Radical lymphadenectomy improves survival in penile cancer patients, but the morbidity of the classic open procedure exceeds 50%. We report the updated results of Video Endoscopic Inguinal Lymphadenectomy (VEIL), an original minimally invasive procedure recently reported for extended inguinal node dissection in clinical settings.


Fifteen consecutive patients who underwent the VEIL technique were prospectively followed and included in this study. The first 10 patients underwent bilateral inguinal dissection for nonpalpable lymph nodes: VEIL at one side and standard open lymph node dissection at the other side. A second cohort consisted of five patients who underwent bilateral VEIL, either for nonpalpable or for palpable (N1) inguinal nodes. Operative data and postoperative outcomes were assessed, and VEIL and the open technique were compared.

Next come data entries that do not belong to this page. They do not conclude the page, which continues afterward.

Lemma undelete_one_leaf c pp j d rs m1 prev :
  siblings (imodel c) pp = Some rs -> rs !! j = Some (Node d []) ->
  isinstance_int (c0 d) = true ->
  (j = 0 -> pp = []) ->
  alter_siblings (fun _ => Some (delete j rs)) (imodel c) pp = Some m1 ->
  get_iter_from_persistent_ref (with_imodel c m1) prev =
    match j with 0 => None | S i => Some (pp ++ [i]) end ->
  undelete_one (with_imodel c m1)
    (mkUndoInfo (rowdict_of d) prev (c0 d) [] false) = Some c.
Proof.
  clear - row_equal move_iter get_amount_as_string.
  intros Hs Hj Hint Hfirst H Hprev.
  unfold undelete_one.
  cbn [ui_rowdic ui_prev_ref ui_ing_obj ui_children ui_expanded].
  rewrite Hprev.
  replace (py_truthy (c0 d) && isinstance_str (c0 d)) with false
    by (destruct (c0 d); try done; cbn; by rewrite andb_false_r).
  rewrite Hint. cbn [orb].
  rewrite (re_add_row c pp j d rs m1 Hs Hj Hint Hfirst H).
  done.
Qed.

Lemma get_value0_data (m : list Row) q w :
  get_value0 m q = Some w -> exists x, get_data m q = Some x /\ c0 x = w.
Proof.
  only_named. unfold get_value0. intros H.
  destruct (get_data m q) as [x|]; [|done]. injection H as <-. by exists x.
Qed.

(** X10.  Deleting and undoing, for a row that holds an integer
    placeholder, has no children and is not the first row below a
    group.  In a store of two levels, when the row's reference and the
    reference of the row before it (if there is one) each pass the
    search test on their own row only and are not remapped,
    [delete_iters] records the row's dictionary, the reference of the
    row before and the placeholder; [do_delete_iters] removes the row;
    and [do_undelete_iters] on what was recorded gives back the
    controller of before the deletion: the same tree, counters and
    tracked objects. *)
Theorem undo_delete_restores_new_row c rx pp j d :
  two_level (imodel c) ->
  get_row (imodel c) (pp ++ [j]) = Some (Node d []) ->
  isinstance_int (c0 d) = true ->
  (forall q w, get_value0 (imodel c) q = Some w ->
     ref_matches w (c0 d) = true -> q = pp ++ [j]) ->
  convert_ref (commited_items_converter c) (c0 d) = c0 d ->
  match j with
  | 0 =>
      pp = [] /\
      forall q w, get_value0 (imodel c) q = Some w ->
        ref_matches w (convert_ref (commited_items_converter c) ONone) = false
  | S i =>
      path_prev (pp ++ [S i]) = Some (pp ++ [i]) /\
      exists v,
        get_value0 (imodel c) (pp ++ [i]) = Some v /\
        (forall q w, get_value0 (imodel c) q = Some w ->
           ref_matches w v = true -> q = pp ++ [i]) /\
        convert_ref (commited_items_converter c) v = v
  end ->
  exists refs infos c1,
    delete_iters_info c rx [pp ++ [j]] = Some (refs, infos) /\
    do_delete_iters c refs = Some c1 /\
    ts_remove (imodel c) (pp ++ [j]) = Some (imodel c1) /\
    do_undelete_iters c1 infos = Some c.
Proof.
  clear - row_equal path_prev move_iter get_amount_as_string.
  intros Htwo Hrow Hint Huniq Hconv Hprev.
  destruct (get_row_snoc_inv _ _ _ _ Hrow) as (rs & Hs & Hj).
  destruct (replace_total pp (imodel c) rs (delete j rs) Hs) as (m1 & H1 & Hs1).
  pose proof (two_level_after_delete _ _ _ _ _ _ Htwo Hs Hj H1) as Htwo1.
  set (prev := match j with
               | 0 => ONone
               | S i => default ONone (get_value0 (imodel c) (pp ++ [i]))
               end).
  exists [c0 d], [mkUndoInfo (rowdict_of d) prev (c0 d) [] false],
    (with_imodel c m1).
  assert (Hrem : ts_remove (imodel c) (pp ++ [j]) = Some m1).
  { by rewrite (ts_remove_at _ _ _ _ _ Hs Hj). }
  assert (Hold : forall q w, get_value0 m1 q = Some w ->
            exists q', get_value0 (imodel c) q' = Some w /\
              forall i, i < j -> q' = pp ++ [i] -> q = pp ++ [i]).
  { intros q w Hq. apply get_value0_data in Hq as (x & Hx & <-).
    destruct (get_data_after_delete _ _ _ _ _ _ _ Hs H1 Hx) as (q' & Hq1 & Hq2).
    exists q'. split; [|done]. unfold get_value0. by rewrite Hq1. }
  split; [|split; [|split; [exact Hrem|]]].
  - apply delete_iters_info_leaf; [done|]. subst prev.
    destruct j as [|i]; [by destruct Hprev|].
    destruct Hprev as (Hpp & v & Hv & _). by rewrite Hv.
  - unfold do_delete_iters. cbn [foldl mbind option_bind].
    rewrite get_iter_walk, Hconv.
    rewrite (walk_two_level_unique _ (pp ++ [j]) (c0 d) Htwo); [|
      |exact Huniq].
    + by rewrite Hrem.
    + unfold get_value0, get_data. by rewrite Hrow.
  - unfold do_undelete_iters. cbn [foldl mbind option_bind].
    apply (undelete_one_leaf c pp j d rs m1 prev Hs Hj Hint); [| done |].
    + intros ->. by destruct Hprev.
    + rewrite get_iter_walk. cbn [imodel commited_items_converter with_imodel].
      subst prev. destruct j as [|i].
      * destruct Hprev as [_ Hnone]. apply walk_no_match.
        intros q w Hq. destruct (Hold q w Hq) as (q' & Hq' & _).
        by apply (Hnone q').
      * destruct Hprev as (_ & v & Hv & Hone & Hcv). rewrite Hv.
        cbn [default id]. rewrite Hcv.
        rewrite (walk_two_level_unique m1 (pp ++ [i]) v Htwo1); [done| |].
        -- unfold get_value0, get_data in Hv |- *.
           rewrite (get_row_snoc _ _ _ _ Hs1).
           rewrite (get_row_snoc _ _ _ _ Hs) in Hv.
           by rewrite list_lookup_delete_lt by lia.
        -- intros q w Hq Hm. destruct (Hold q w Hq) as (q' & Hq' & Hback).
           apply (Hback i); [lia|]. by apply (Hone q' w).
Qed.

End Controller.

(** * The model on concrete inputs *)

(** Goes through the paths of a small store: used to show that a value
    sits in one row only. *)
Ltac split_path Hq :=
  unfold get_value0, get_data in Hq;
  repeat (cbn in Hq;
          match type of Hq with
          | context [_ !! ?n] => is_var n; destruct n
          | context [get_row _ ?x] => is_var x; destruct x
          | context [match ?x with _ => _ end] => is_var x; destruct x
          end);
  cbn in Hq; try discriminate Hq.

Ltac by_paths Hq Hm :=
  split_path Hq; try reflexivity;
  injection Hq as <-; vm_compute in Hm; discriminate Hm.

(** C5, counterexample.  [Sample.nested] holds a group inside a group and
    then the row [1], whose reference occurs in that row only and is not
    remapped; the search climbs one level from the innermost row, finds
    no next sibling there and gives up, so the reference of row [1]
    resolves to nothing. *)
Lemma persistent_ref_lost_below_nested_group :
  get_persistent_ref_from_iter Sample.nested [1] = Some (OInt 1) /\
  (forall q w, get_value0 (imodel Sample.nested) q = Some w ->
     ref_matches Sample.row_equal w (OInt 1) = true -> q = [1]) /\
  convert_ref (commited_items_converter Sample.nested) (OInt 1) = OInt 1 /\
  get_iter_from_persistent_ref Sample.row_equal Sample.nested (OInt 1) = None /\
  (forall k, get_iter_from_persistent_ref_fuel Sample.row_equal
               (tree_size (imodel Sample.nested) + k) Sample.nested (OInt 1)
             = Some None).
Proof.
  split; [reflexivity|]. split; [intros q w Hq Hm; by_paths Hq Hm|].
  split; [reflexivity|]. split; [reflexivity|].
  intros k. rewrite get_iter_fuel_walk. reflexivity.
Qed.

(** C5, witness: the second ingredient of the group of [Sample.grouped]. *)
Lemma persistent_ref_round_trip_witness :
  two_level (imodel Sample.grouped) /\
  get_persistent_ref_from_iter Sample.grouped [0; 1] = Some (OInt 1) /\
  get_iter_from_persistent_ref Sample.row_equal Sample.grouped (OInt 1)
    = Some [0; 1] /\
  get_iter_from_persistent_ref Sample.row_equal Sample.grouped (OInt 7) = None.
Proof.
  assert (Htwo : two_level (imodel Sample.grouped)).
  { repeat constructor. }
  split; [exact Htwo|]. split; [reflexivity|]. split.
  - apply (proj1 (persistent_ref_round_trip Sample.row_equal Sample.grouped)
             [0; 1] (OInt 1) Htwo eq_refl).
    + intros q w Hq Hm. by_paths Hq Hm.
    + reflexivity.
  - apply (proj2 (persistent_ref_round_trip Sample.row_equal Sample.grouped)
             (OInt 7)).
    intros q w Hq.
    split_path Hq; injection Hq as <-; reflexivity.
Defined.

(** C1, failing input.  [Sample.unchanged] shows one stored ingredient
    with the very values of the stored object; the commit still hands
    the whole row to [modify_ing_and_update_keydic], since [hasattr(d,
    att)] asks for an attribute of the dictionary, not for a key. *)
Lemma commit_unchanged_row_still_written :
  Forall (fun att =>
            ing_getattr Sample.flour att =
              commit_dict Sample.parse_range
                (mkRowData (OIng Sample.flour) (Some "2") (Some "cup")
                   (Some "flour") false) 0 PNone !! att)
    compared_attributes /\
  rd_log <$> commit_ingredients Sample.parse_range Sample.add_ing_result
               Sample.unchanged =
    Some [ModifyIng Sample.flour
            (<["amount" := PStr "2"]> (<["unit" := PStr "cup"]>
               (<["item" := PStr "flour"]> (<["ingkey" := PStr "flour"]>
                  (<["position" := PInt 0]> (<["inggroup" := PNone]>
                     (<["optional" := PBool false]> ∅)))))));
          ModifyIngs [] {["deleted" := PBool true]}].
Proof. split; [repeat constructor|]. vm_compute. reflexivity. Qed.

Twenty limbs underwent VEIL and 10 limbs underwent the open procedure. Mean operative time was 120 minutes for VEIL and 92 minutes for the open procedure. There was no difference in the number of nodes removed or in the positivity for metastatic lymph nodes. Complications were observed in 70% of limbs that underwent open surgery and in 20% of limbs that underwent VEIL (P 0.015). Patients who underwent a bilateral VEIL could be discharged from the hospital after an average of 24 hours (range 12-36 hrs), while patients who underwent an open dissection in addition to contralateral VEIL were discharged after an average of 6.4 days (range 5-10 d) There were no recurrences detected during a mean follow-up of 31.9 months (median 33 months).


This preliminary series suggests that VEIL can reduce morbidity, including hospitalization times,compared with standard open surgery. Oncologic results are premature but seem similar to the results from the conventional open operation. VEIL is a promising minimally invasive approach for radical inguinal dissection in penile cancer patients with nonpalpable or low-volume palpable inguinal disease.